(* ===== verification/Dispatch.v ===== *)
(** * Dispatch: slots, authority, claims

    What executing a job does to the outside world: every executor call is made
    under an authority granted by the leadership provider and after a durable
    claim, a task causes a bounded number of calls, and reserved worker slots
    are given back on every path. *)

From Stdlib Require Import Sorting.Sorted.
From stdpp Require Import base gmap strings list fin_maps.
From S2P Require Import Prelude StateMachine Store Replay Jobs Config Leadership Nodes Scheduler Lifecycle SchedLogic Frames Coherence.

Open Scope Z_scope.

(** ** Reserved slots *)

(** A node method that keeps every reservation. *)
Definition slots_kept {A} (m : ST NodeState A) : Prop :=
  ∀ s id, reserved (m s).2 id = reserved s id.

Lemma slots_ret {A} (a : A) : slots_kept (mret a).
Proof. done. Qed.
Lemma slots_bind {A B} (m : ST NodeState A) (f : A → ST NodeState B) :
  slots_kept m → (∀ a, slots_kept (f a)) → slots_kept (m ≫= f).
Proof. intros Hm Hf s id. rewrite ST_bind_eq, Hf. apply Hm. Qed.
Lemma slots_get : slots_kept st_get.
Proof. done. Qed.
Lemma slots_modify f :
  (∀ s, ns_nodeCapacity (f s) = ns_nodeCapacity s) → slots_kept (st_modify f).
Proof. intros Hf s id. unfold reserved. simpl. by rewrite Hf. Qed.
Lemma slots_time_Now clock : slots_kept (time_Now clock).
Proof. done. Qed.
Lemma slots_modify_affinity f : slots_kept (modify_affinity f).
Proof. apply slots_modify. intros s. by destruct (ns_affinityMap s). Qed.

Create HintDb slots discriminated.

Ltac slots_step :=
  lazymatch goal with
  | |- slots_kept (mret _) => apply slots_ret
  | |- slots_kept st_get => apply slots_get
  | |- slots_kept (time_Now _) => apply slots_time_Now
  | |- slots_kept (modify_affinity _) => apply slots_modify_affinity
  | |- slots_kept (st_modify _) => by apply slots_modify
  | |- slots_kept (_ ≫= _) => apply slots_bind; [|intros ?]
  | |- slots_kept (if ?b then _ else _) => destruct b
  | |- slots_kept (match ?x with _ => _ end) => destruct x
  end.
Ltac slots_auto := repeat (first [solve [eauto with slots nocore] | slots_step]).

Section NodeSlots.
Context (cfg : SchedulerConfig) (clock : nat → Time).

Lemma slots_getOrCreate id : slots_kept (getOrCreateNodeCapacityLocked cfg clock id).
Proof.
  intros s id'. pose proof (getOrCreate_cases cfg clock id s) as H.
  destruct (getOrCreateNodeCapacityLocked cfg clock id s) as [c s']. by destruct H as (_ & H & _).
Qed.
#[local] Hint Resolve slots_getOrCreate : slots.
Lemma slots_cooldown id : slots_kept (isInDispatchCooldownLocked clock id).
Proof. unfold isInDispatchCooldownLocked. slots_auto. Qed.
#[local] Hint Resolve slots_cooldown : slots.
Lemma slots_fresh c : slots_kept (isCapacityFreshLocked cfg clock c).
Proof. unfold isCapacityFreshLocked. slots_auto. Qed.
#[local] Hint Resolve slots_fresh : slots.
Lemma slots_markCooldown id : slots_kept (markDispatchCooldown cfg clock id).
Proof. unfold markDispatchCooldown. slots_auto. Qed.
Lemma slots_scan nodes c : slots_kept (scan_nodes cfg clock nodes c).
Proof. revert c. induction nodes as [|n nodes IH]; intros c; cbn [scan_nodes]; slots_auto. Qed.
#[local] Hint Resolve slots_scan : slots.
Lemma slots_has_capacity id : slots_kept (nodeHasAvailableCapacity cfg clock id).
Proof. unfold nodeHasAvailableCapacity. slots_auto. Qed.
#[local] Hint Resolve slots_has_capacity : slots.
Lemma slots_by_capacity nodes : slots_kept (selectNodeByCapacity cfg clock nodes).
Proof. unfold selectNodeByCapacity, round_robin. slots_auto. Qed.
#[local] Hint Resolve slots_by_capacity : slots.
Lemma slots_select key nodes : slots_kept (selectNodeForTask cfg clock key nodes).
Proof. unfold selectNodeForTask, select_miss, select_plain. slots_auto. Qed.
End NodeSlots.

#[export] Hint Resolve slots_markCooldown slots_select slots_time_Now : slots.

Section Slots.
Context {St Tx : Type} `{!TransitionStoreI St Tx}.
Context (cfg : SchedulerConfig) (E : Env).

(** Every reservation is given back. *)
Definition balanced (s s' : Sched St) : Prop :=
  (∀ id, 0 ≤ reserved (sc_nodes s) id) →
  ∀ id, reserved (sc_nodes s') id = reserved (sc_nodes s) id.

#[export] Instance balanced_pre : PreOrder balanced.
Proof.
  split; [by intros s|]. intros a b c Hab Hbc Hs id. rewrite Hbc; [by apply Hab|].
  intros id'. rewrite Hab by done. apply Hs.
Qed.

### PROBLEM
Keeping every character as it is, restate the lines above that run from the line with "#[local] Hint Resolve slots_scan : slots." through the line with "Lemma slots_select key", both included, and nothing else.

### RESPONSE TO THE EXERCISE
#[local] Hint Resolve slots_scan : slots.
Lemma slots_has_capacity id : slots_kept (nodeHasAvailableCapacity cfg clock id).
Proof. unfold nodeHasAvailableCapacity. slots_auto. Qed.
#[local] Hint Resolve slots_has_capacity : slots.
Lemma slots_by_capacity nodes : slots_kept (selectNodeByCapacity cfg clock nodes).
Proof. unfold selectNodeByCapacity, round_robin. slots_auto. Qed.
#[local] Hint Resolve slots_by_capacity : slots.
Lemma slots_select key nodes : slots_kept (selectNodeForTask cfg clock key nodes).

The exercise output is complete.